D’abord, en refusant de relayer les avancées des communautés en rébellion et les attaques des forces réactionnaires comme des événements isolés : quand l’ORCAO mitraille des maisons dans l’État du Chiapas, nous devons parler des intimidations dans celui d’Oaxaca, et inversement. [9] Puis, en nous montrant capables d’identifier les acteurs responsables du désastre qui se joue là-bas pour pouvoir les frapper ici, au cœur de l’hydre : loin des concepts creux et des postures morales, la solidarité doit se manifester dans des actions tactiques inscrites dans une réflexion stratégiques d’ensemble. Enfin, en démasquant et en combattant les imposteurs et les hypocrites de tous bords : on ne peut pas se déclarer solidaires des zapatistes et des communautés en rébellion au Mexique sans combattre celles et ceux qui soutiennent leurs bourreaux. Encore moins quand des camarades zapatistes entreprennent de traverser l’Océan pour venir à notre rencontre.
Bas les masques
Andrés Manuel López Obrador (AMLO), président « de gauche » élu sur des fausses promesses progressistes peu différentes de celles de nos leaders réformistes, a immédiatement rassuré la classe capitaliste et les paramilitaires en annonçant un mandat de mégaprojets et de modernisation du pays.

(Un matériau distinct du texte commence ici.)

(** Without settings and files, the profile of the classifier is the registry's. *)
Example registry_profile validate :
  resolve_profile validate (λ _, None) None "customer-resolution-agent" kind_classify None =
  Ok (with_max_tokens 256 _DEFAULT_PROFILE).
Proof. vm_compute. reflexivity. Qed.

(** ** [load_model_config] *)

(** [ModelConfigError] is a [ValueError]. *)
Definition ModelConfigError (msg : string) : exn := ValueError msg.

(** [_merge_layers]: later layers win; a [None] sets nothing. *)
Definition merge_layer (merged layer : items) : items :=
  fold_left (λ acc kv, match kv.2 with VNone => acc | v => items_put kv.1 v acc end) layer merged.

Definition _merge_layers (layers : list items) : items := fold_left merge_layer layers [].

Definition env_map : list (string * string) :=
  [ ("AGENT_LLM_MODE", "provider"); ("AGENT_LLM_MODEL", "model_id");
    ("BEDROCK_MODEL_ID", "model_id"); ("AGENT_LLM_REGION", "region"); ("AWS_REGION", "region");
    ("AWS_DEFAULT_REGION", "region"); ("AGENT_LLM_TIMEOUT_SECONDS", "timeout_seconds");
    ("BEDROCK_TIMEOUT_SECONDS", "timeout_seconds"); ("BEDROCK_TEMPERATURE", "temperature");
    ("BEDROCK_MAX_TOKENS", "max_tokens") ].

(** The value of one variable for its field. *)
Definition env_value (env_var field val : string) : result pyval :=
  let non_numeric :=
    ModelConfigError ("Non-numeric value for " +:+ env_var +:+ ": " +:+ py_repr_str val) in
  if str_in field ["timeout_seconds"; "temperature"]
  then match py_float_of_str val with Some f => Ok (VFloat f) | None => Err non_numeric end
  else if str_in field ["max_tokens"]
  then match py_int_of_str val with Some z => Ok (VInt z) | None => Err non_numeric end
  else Ok (VStr val).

Le tout sur fond d’intégration et de neutralisation des luttes indigènes, avec la création d’un Institut national des peuples indigènes chargé de saper le Congrès national indigène impulsé par les zapatistes. [10] À gauche de l’échiquier bourgeois, la figure la plus en vue de ce que certaines et certains aiment désigner comme « notre camp » s’est elle aussi empressée d’aller serrer la pince d’AMLO et de saluer sa volonté de « rupture » vis-à-vis du néolibéralisme dont nous commençons sérieusement à ressentir les effets ici. [11] Nous parlons évidemment ici de Jean-Luc Mélenchon, dont le voyage au Mexique a été financé par le parti MORENA. Celui-là même que nous avons évoqué plus haut. De quoi nous rappeler, s’il en était encore besoin, qu’il n’y a pas de « en même temps » qui tienne. Et que les ambiguïtés sur les alliances stratégiques finissent toujours par nous coûter. Quoiqu’il arrive.
Face aux assauts permanents du vieux monde, de ses États et de ses milices, l’autodéfense populaire s’organise. Plus question pour les zapatistes de reculer. Il en va de même pour leurs camarades, partout où ils et elles se trouvent.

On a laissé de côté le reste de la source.